Estando en esta nueva institución, pude disfrutar convivir con mis abuelos en su etapa de pensión laboral; con mi abuelo Nayo y mi abuela Mimi podía tener siestas luego del almuerzo (fundamental para ellos el descanso a esta hora), o ver novelas o hacer las tareas del colegio que estaban pendientes en ese día. Mimi se dedicó, igualmente, a los oficios caseros: cuidaba y velaba por todo; no se le escapaba nada; incluso con Maritza nuestra querida empleada del servicio, que llevaba 20 años trabajando con ellos se convertían en un dúo impresionante. De hecho, era normal ver que discutían por cosas tan extrañas como qué cuchara usar o no. Es complicado entenderlas pero, bueno, era muy chistoso ver todos los días ese conflicto, esas risas y todo lo que pasaba en la cocinacreo que era el lugar preferido de mi abuela, donde surgían miles de historias de lo que es el amor de los abuelos. En cuanto a mi abuelo Nayib, él se la pasaba en el cuarto descansando, leyendo, escuchando radio todo el día, desde las 5 am. Que ese radio sonara tanto, me hace ahora preguntarme cuál era la emisora que tanto ponía mi abuelo; era un fastidio. Mi abuelo estaba tranquilo en su cuarto siempre esperando su comida, pendiente de leer, de sus amistades médicas; y mi abuela, feliz en la cocina con Maritza, llamando a sus amigas gran parte del día en el teléfono y atenta a mi abuelo. Este amor en pareja me resulta impresionante: un amor de hasta que la muerte los separe, porque más allá de ser pareja, eran amigos, eran uno en realidad, se conocían perfectamente, sabían todo del otro. Era hermoso ver, compartir y disfrutar eso. No obstante, empezaba a darme cuenta de que algo estaba fallando: el amor de los abuelos no era igual en mi padre y mi madre.

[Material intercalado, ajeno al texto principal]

(** ** md *)

Definition MAX_LINE_LENGTH_BYTES : Z := 64.
Definition DEFAULT_LINE_LENGTH_BYTES : Z := 16.
Definition DISP_LINE_LEN : Z := 16.
Definition isprint (c : Z) : bool := negb (ismask c .& (((_P .| _U) .| _L) .| (_D .| _SP)) =? 0).
Definition sprintf2 (fmt : list Z) (a b : Z) : list Z := match vsprintf fmt [Aint a; Aint b] with Some (s, _) => s | None => [] end.
(** A value as the line buffer holds it. *)
Definition value_bytes (width x : Z) : list Z :=
  if width =? 4 then [u8 (x .>> 24); u8 (x .>> 16); u8 (x .>> 8); u8 x] else if width =? 2 then [u8 (x .>> 8); u8 x] else [u8 x].
(** A line: the values, then their bytes as characters. *)
Definition print_line (addr width : Z) (values : list Z) : list Z :=
  format_int (str "%08lx:") addr ++ concat (map (sprintf2 (str " %0*x") (width * 2)) values) ++ str "    " ++
  map (fun c => if negb (isprint c) || (0x80 <=? c) then chr "." else c) (concat (map (value_bytes width) values)) ++ [10].
Definition read_values (width : Z) (n : nat) (data : Z) (m : M) : list Z :=
  map (fun i => rd width (u32 (data + Z.of_nat i * width)) m) (seq 0 n).
Fixpoint print_lines (fuel : nat) (addr data width count linelen : Z) (keys : list bool) (m : M) : list Z :=
  match fuel with
  | O => []
  | S fuel =>
      if count =? 0 then []
      else
        let linelen := if count <? linelen then count else linelen in
        let '(stop, keys) := ctrlc keys in
        print_line addr width (read_values width (Z.to_nat linelen) data m) ++
        if stop then []
        else print_lines fuel (u32 (addr + linelen * width)) (u32 (data + linelen * width)) width (count - linelen) linelen keys m
  end.
Definition print_buffer (addr data width count linelen : Z) (keys : list bool) (m : M) : list Z :=
  let linelen := if MAX_LINE_LENGTH_BYTES <? linelen * width then MAX_LINE_LENGTH_BYTES / width else linelen in
  let linelen := if linelen <? 1 then DEFAULT_LINE_LENGTH_BYTES / width else linelen in
  print_lines (S (Z.to_nat count)) addr data width count linelen keys m.
Definition do_mem_md (flag : Z) (argv : list (list Z)) (keys : list bool) (s : memcmd) (m : M) : Z * memcmd * list Z :=
  if zlen argv <? 2 then (1, s, [])
  else
    let repeat := negb (flag .& CMD_FLAG_REPEAT =? 0) in
    let size := if repeat then dp_last_size s else data_size argv in
    if negb repeat && (size <? 0) then (1, s, [])
    else
      let addr := if repeat then dp_last_addr s else based s argv 1 in
      let length := if negb repeat && (2 <? zlen argv) then hex argv 2 else dp_last_length s in
      (0, set_dp (u32 (addr + size * length)) size length s, print_buffer addr addr size length (DISP_LINE_LEN / size) keys m).

(** ** mtest *)

Definition CONFIG_SYS_MEMTEST_START : Z := 0.
Definition CONFIG_SYS_MEMTEST_END : Z := 0x04000000.
(* ===== verification/Bytes.v ===== *)
(** * Byte buffers with big-endian fields

    A packet or a hash block is a list of bytes; a 16- or 32-bit field of a
    packed structure is read and written in network byte order, which is the
    CPU's (htons and ntohs are the identity on the MPC74xx). *)

From S2P Require Import Prelude CMem.

(** ** Fields *)

Definition get8 (b : list Z) (i : nat) : Z := nth i b 0.
Definition get16 (b : list Z) (i : nat) : Z := (get8 b i .<< 8) .| get8 b (i + 1).
Definition get_be32 (data : list Z) (i : nat) : Z :=
  (nth i data 0 .<< 24) .| (nth (i + 1) data 0 .<< 16) .| (nth (i + 2) data 0 .<< 8) .| nth (i + 3) data 0.

Definition put16 (n : Z) : list Z := [u8 (n .>> 8); u8 n].
Definition put_be32 (n : Z) : list Z := [u8 (n .>> 24); u8 (n .>> 16); u8 (n .>> 8); u8 n].

(** memcpy (buffer + off, l, length) *)
Definition write_at (buffer : list Z) (off : nat) (l : list Z) : list Z :=
  take off buffer ++ l ++ drop (off + length l) buffer.

(** The [n] bytes at [off]. *)
Definition sub (b : list Z) (off n : nat) : list Z := take n (drop off b).

(** ** Lemmas *)

Lemma write_at_length buf off l : (off + length l <= length buf)%nat -> length (write_at buf off l) = length buf.
Proof. intros. unfold write_at. len_tac. Qed.
Lemma write_at_take buf off l :
  (off <= length buf)%nat -> take (off + length l) (write_at buf off l) = take off buf ++ l.
Proof.
  intros. unfold write_at. rewrite app_assoc. apply take_app_length'. len_tac.
Qed.
Lemma write_at_drop buf off l :
  (off <= length buf)%nat -> drop (off + length l) (write_at buf off l) = drop (off + length l) buf.
Proof.
  intros. unfold write_at. rewrite app_assoc. apply drop_app_length'. len_tac.
Qed.

Lemma length_sub b off n : (off + n <= length b)%nat -> length (sub b off n) = n.
Proof. intros. unfold sub. len_tac. Qed.

(** Reading back what was written, and what was not. *)
Lemma sub_write_same buf off l n :
  n = length l -> (off <= length buf)%nat -> sub (write_at buf off l) off n = l.
Proof.
  intros -> H. unfold sub, write_at. rewrite drop_app_length' by len_tac. apply take_app_length.
Qed.
Lemma sub_write_before buf off l o n :
  (o + n <= off)%nat -> (off <= length buf)%nat -> sub (write_at buf off l) o n = sub buf o n.
Proof.
  intros H Hl. unfold sub, write_at. rewrite drop_app_le, take_app_le by len_tac.
  rewrite <- (take_drop off buf) at 2. rewrite drop_app_le, take_app_le by len_tac. reflexivity.
Qed.
Lemma sub_write_after buf off l o n :
  (off + length l <= o)%nat -> (off <= length buf)%nat -> sub (write_at buf off l) o n = sub buf o n.
Proof.
  intros H Hl. unfold sub. f_equal. replace o with (off + length l + (o - off - length l))%nat by lia.
  set (k := (o - off - length l)%nat). rewrite <- (drop_drop buf k (off + length l)).
  rewrite <- (drop_drop (write_at _ _ _) k (off + length l)), write_at_drop by lia. reflexivity.
Qed.
Lemma sub_app b off n k : sub b off (n + k) = sub b off n ++ sub b (off + n) k.
Proof. unfold sub. rewrite <- drop_drop. symmetry. apply take_take_drop. Qed.

Lemma get8_sub b off n i : (i < n)%nat -> get8 (sub b off n) i = get8 b (off + i).
Proof.
  intros. unfold get8, sub. rewrite !nth_lookup, lookup_take by lia.
  rewrite decide_True by lia. rewrite lookup_drop. reflexivity.
Qed.
Lemma get16_sub b off n i : (i + 1 < n)%nat -> get16 (sub b off n) i = get16 b (off + i).
Proof. intros. unfold get16. rewrite !get8_sub by lia. do 2 f_equal. lia. Qed.
Lemma get_be32_sub b off n i : (i + 3 < n)%nat -> get_be32 (sub b off n) i = get_be32 b (off + i).
Proof.
  intros. unfold get_be32.
  fold (get8 (sub b off n) i) (get8 (sub b off n) (i + 1)) (get8 (sub b off n) (i + 2)) (get8 (sub b off n) (i + 3)).
  fold (get8 b (off + i)) (get8 b (off + i + 1)) (get8 b (off + i + 2)) (get8 b (off + i + 3)).
  rewrite !get8_sub by lia. rewrite !Nat.add_assoc. reflexivity.
Qed.

(** Writes into a written range, and next to it. *)
Lemma write_at_inner buf off h k l :
  (off + length h <= length buf)%nat -> (k + length l <= length h)%nat ->
  write_at (write_at buf off h) (off + k) l = write_at buf off (write_at h k l).
Proof.
  intros H1 H2. unfold write_at at 1 3. rewrite (write_at_length h) by lia.
  replace (off + k + length l)%nat with (off + (k + length l))%nat by lia.
  unfold write_at. rewrite (take_app_ge (take off buf)), (drop_app_ge (take off buf)) by len_tac.
  replace (length (take off buf)) with off by len_tac.
  replace (off + k - off)%nat with k by lia. replace (off + (k + length l) - off)%nat with (k + length l)%nat by lia.
  rewrite take_app_le, drop_app_le by lia. rewrite <- !app_assoc. reflexivity.
Qed.
Lemma write_at_next buf off h l :
  (off + length h + length l <= length buf)%nat ->
  write_at (write_at buf off h) (off + length h) l = write_at buf off (h ++ l).
Proof.
  intros H. unfold write_at at 1. rewrite write_at_take by lia.
  rewrite <- (drop_drop _ (length l) (off + length h)), write_at_drop, drop_drop by lia.
  unfold write_at. rewrite length_app, <- !app_assoc. do 4 f_equal. lia.
Qed.

(** Fields behind a prefix. *)
Lemma get8_app l r i : get8 (l ++ r) (length l + i) = get8 r i.
Proof. unfold get8. rewrite app_nth2 by lia. f_equal. lia. Qed.
Lemma get16_app l r p i : length l = p -> get16 (l ++ r) (p + i) = get16 r i.
Proof. intros <-. unfold get16. rewrite <- Nat.add_assoc, !get8_app. reflexivity. Qed.
Lemma get_be32_app l r p i : length l = p -> get_be32 (l ++ r) (p + i) = get_be32 r i.
Proof.
  intros <-. unfold get_be32. fold (get8 r i) (get8 r (i + 1)) (get8 r (i + 2)) (get8 r (i + 3)).
  fold (get8 (l ++ r) (length l + i)) (get8 (l ++ r) (length l + i + 1))
    (get8 (l ++ r) (length l + i + 2)) (get8 (l ++ r) (length l + i + 3)).
  rewrite <- !Nat.add_assoc, !get8_app. reflexivity.
Qed.
Lemma sub_app_skip l r p i k : length l = p -> sub (l ++ r) (p + i) k = sub r i k.
Proof. intros <-. unfold sub. rewrite <- drop_drop, drop_app_length. reflexivity. Qed.
Lemma drop_app_skip {A} (l r : list A) p i : length l = p -> drop (p + i) (l ++ r) = drop i r.
Proof. intros <-. rewrite <- drop_drop, drop_app_length. reflexivity. Qed.

Lemma byte_pair x : (u8 (x .>> 8) .<< 8) .| u8 x = u16 x.
Proof.
  rewrite lor_add_disjoint by (try apply u8_range; lia). unfold u8, u16, wrap. rewrite Z.shiftr_div_pow2 by lia.
  change (2 ^ 8) with 256. change (2 ^ 16) with 65536. Z.div_mod_to_equations. lia.
Qed.
Lemma byte_pair_high x : (u8 (x .>> 24) .<< 8) .| u8 (x .>> 16) = u16 (x .>> 16).
Proof.
  replace (x .>> 24) with ((x .>> 16) .>> 8) by (rewrite Z.shiftr_shiftr by lia; f_equal; lia). apply byte_pair.
Qed.
Lemma byte_quad x : (u8 (x .>> 24) .<< 24) .| (u8 (x .>> 16) .<< 16) .| (u8 (x .>> 8) .<< 8) .| u8 x = u32 x.
Proof.
  rewrite <- Z.lor_assoc, byte_pair.
  replace ((u8 (x .>> 24) .<< 24) .| (u8 (x .>> 16) .<< 16)) with (((u8 (x .>> 24) .<< 8) .| u8 (x .>> 16)) .<< 16)
    by (rewrite Z.shiftl_lor, Z.shiftl_shiftl by lia; reflexivity).
  rewrite byte_pair_high, lor_add_disjoint by (try apply u16_range; lia).
  unfold u16, u32, wrap. rewrite Z.shiftr_div_pow2 by lia.
  change (2 ^ 16) with 65536. change (2 ^ 32) with 4294967296. Z.div_mod_to_equations. lia.
Qed.
Lemma get16_put16 x r : get16 (put16 x ++ r) 0 = u16 x.
Proof. apply byte_pair. Qed.
Lemma get_put_be32 x r : get_be32 (put_be32 x ++ r) 0 = u32 x.
Proof. apply byte_quad. Qed.
(** A datagram for UDP is handed up; ICMP has no handler in this build. *)
Definition rx_ip (n : net) (b : list Z) (p : nat) (len : Z) : option rx_call :=
  if negb (rx_ip_ok n b p len) then None
  else if get8 b (p + 9) =? IPPROTO_ICMP then None
  else if negb (get8 b (p + 9) =? IPPROTO_UDP) then None
  else Some (RxCall (drop (p + 28) b) (get16 b (p + 22)) (get16 b (p + 20)) (u32 (get16 b (p + 24) - 8))).

Definition NetReceive (n : net) (inpkt : list Z) (len : Z) : net * list action * option rx_call :=
  if len <? ETHER_HDR_SIZE then (n, [], None)
  else
    match rx_link n inpkt len with
    | None => (n, [], None)
    | Some (x, p, len, vlanid) =>
        if negb (rx_vlan_ok n vlanid) then (n, [], None)
        else if x =? PROT_ARP then (rx_arp n inpkt p len, None)
        else if x =? PROT_RARP then let '(n, call) := rx_rarp n inpkt p len in (n, [], call)
        else if x =? PROT_IP then (n, [], rx_ip n inpkt p len)
        else (n, [], None)
    end.

(** * Properties *)

(** ** Header fields *)

Lemma get16_range b i : Forall is_u8 b -> 0 <= get16 b i < 65536.
Proof.
  intros Hb. assert (forall j, is_u8 (get8 b j)) as H8.
  { intros j. unfold get8. destruct (Nat.lt_ge_cases j (length b)).
    - rewrite List.Forall_forall in Hb. apply Hb, nth_In. lia.
    - rewrite nth_overflow by lia. unfold_words. lia. }
  pose proof (H8 i). pose proof (H8 (i + 1)%nat). unfold get16. unfold_words. change (2 ^ 8) with 256 in *.
  rewrite (lor_add_disjoint _ _ 8) by lia. change (2 ^ 8) with 256. lia.
Qed.

(** ** The Internet checksum *)

(** The sum of [n] 16-bit words. *)
Fixpoint words_sum (n : nat) (b : list Z) (p : nat) : Z :=
  match n with O => 0 | S k => get16 b p + words_sum k b (p + 2) end.

Lemma words_sum_bound n b : forall p, Forall is_u8 b -> 0 <= words_sum n b p <= 65535 * Z.of_nat n.
Proof.
  induction n as [|n IH]; intros p Hb; cbn [words_sum]; [lia|].
  pose proof (get16_range b p Hb). pose proof (IH (p + 2)%nat Hb). lia.
Qed.

Lemma cksum_loop_sum n b : forall p x,
  Forall is_u8 b -> 0 <= x -> x + 65535 * Z.of_nat n < 2 ^ 32 -> cksum_loop n b p x = x + words_sum n b p.
Proof.
  change (2 ^ 32) with 4294967296.
  induction n as [|n IH]; intros p x Hb Hx Hn; cbn [words_sum cksum_loop]; [lia|].
  pose proof (get16_range b p Hb). rewrite u32_small by lia. rewrite IH by (auto; lia). lia.
Qed.

(** Two folds leave the sum modulo 65535, as a nonzero word if it is not zero. *)
Definition fold16 (x : Z) : Z := (x .& 0xffff) + (x .>> 16).

Lemma fold16_eq x : fold16 x = x mod 65536 + x / 65536.
Proof.
  unfold fold16. change 0xffff with (Z.ones 16). rewrite Z.land_ones, Z.shiftr_div_pow2 by lia. reflexivity.
Qed.

Lemma fold16_twice x :
  0 < x < 2 ^ 32 -> exists k, x = fold16 (fold16 x) + 65535 * k /\ 0 < fold16 (fold16 x) <= 65535.
Proof.
  change (2 ^ 32) with 4294967296. intros Hx. rewrite !fold16_eq. set (y := x mod 65536 + x / 65536).
  assert (0 < y <= 131070 /\ x = y + 65535 * (x / 65536)) as [Hy Ey] by (subst y; Z.div_mod_to_equations; lia).
  exists (x / 65536 + y / 65536). clearbody y. Z.div_mod_to_equations. lia.
Qed.

Lemma NetCksum_spec n b p :
  Forall is_u8 b -> 65535 * Z.of_nat n < 2 ^ 32 -> 0 < words_sum n b p ->
  exists k, words_sum n b p = NetCksum b p n + 65535 * k /\ 0 < NetCksum b p n <= 65535.
Proof.
  intros Hb Hn Hp. unfold NetCksum. cbv zeta. rewrite cksum_loop_sum by (auto; lia). rewrite Z.add_0_l.
  pose proof (words_sum_bound n b p Hb).
  destruct (fold16_twice (words_sum n b p)) as (k & E & Hr); [lia|]. fold (fold16 (words_sum n b p)).
  fold (fold16 (fold16 (words_sum n b p))).
  assert (fold16 (fold16 (words_sum n b p)) .& 65535 = fold16 (fold16 (words_sum n b p))) as ->.
  { change 65535 with (Z.ones 16) at 1. rewrite Z.land_ones by lia. apply Z.mod_small. change (2 ^ 16) with 65536. lia. }
  eauto.
Qed.

Lemma cksum_loop_sub len : forall b p o x n,
  (o + 2 * len <= n)%nat -> cksum_loop len (sub b p n) o x = cksum_loop len b (p + o) x.
Proof.
  induction len as [|len IH]; intros b p o x n H; cbn [cksum_loop]; [reflexivity|].
  rewrite get16_sub, IH by lia. f_equal. lia.
Qed.
Lemma NetCksum_sub b p len : NetCksum b p len = NetCksum (sub b p (2 * len)) 0 len.
Proof. unfold NetCksum. rewrite cksum_loop_sub by lia. rewrite Nat.add_0_r. reflexivity. Qed.

Lemma NetCksum_app l r p n : length l = p -> NetCksum (l ++ r) p n = NetCksum r 0 n.
Proof.
  intros Hl. rewrite (NetCksum_sub _ p), (NetCksum_sub r). f_equal.
  pose proof (sub_app_skip l r p 0 (2 * n) Hl) as E. rewrite Nat.add_0_r in E. exact E.
Qed.
Lemma NetCksum_prefix h r n : (2 * n <= length h)%nat -> NetCksum (h ++ r) 0 n = NetCksum h 0 n.
Proof.
  intros H. rewrite (NetCksum_sub (h ++ r)), (NetCksum_sub h). f_equal. unfold sub. rewrite !drop_0, take_app_le by lia. reflexivity.
Qed.
Lemma NetCksumOk_app l r p n : length l = p -> NetCksumOk (l ++ r) p n = NetCksumOk r 0 n.
Proof. intros H. unfold NetCksumOk. rewrite (NetCksum_app l r p n H). reflexivity. Qed.
Lemma NetCksumOk_prefix h r n : (2 * n <= length h)%nat -> NetCksumOk (h ++ r) 0 n = NetCksumOk h 0 n.
Proof. intros H. unfold NetCksumOk. rewrite (NetCksum_prefix h r n H). reflexivity. Qed.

Mi abuelo me amaba tanto que pensaba que cuando se muriera, o antes, quería verme realizado en todas las cosas de mi vida, en lo que yo soñara o, de pronto, en lo que él soñaba para mí. Mimi se preocupaba del día a día, ella daba todo su amor para que no me faltara qué comer. Para mí era una crack en eso de cocinar.

¡Qué comidas preparaba! Le encantaba lucirse cocinando para que toda la familia estuviera feliz a la hora del almuerzo y hubiera un unánime agradecimiento.

Esa era su felicidad: que nosotros nos sintiéramos y estuviéramos bien, y que ella, con esto, pudiera estar tranquila y realizada.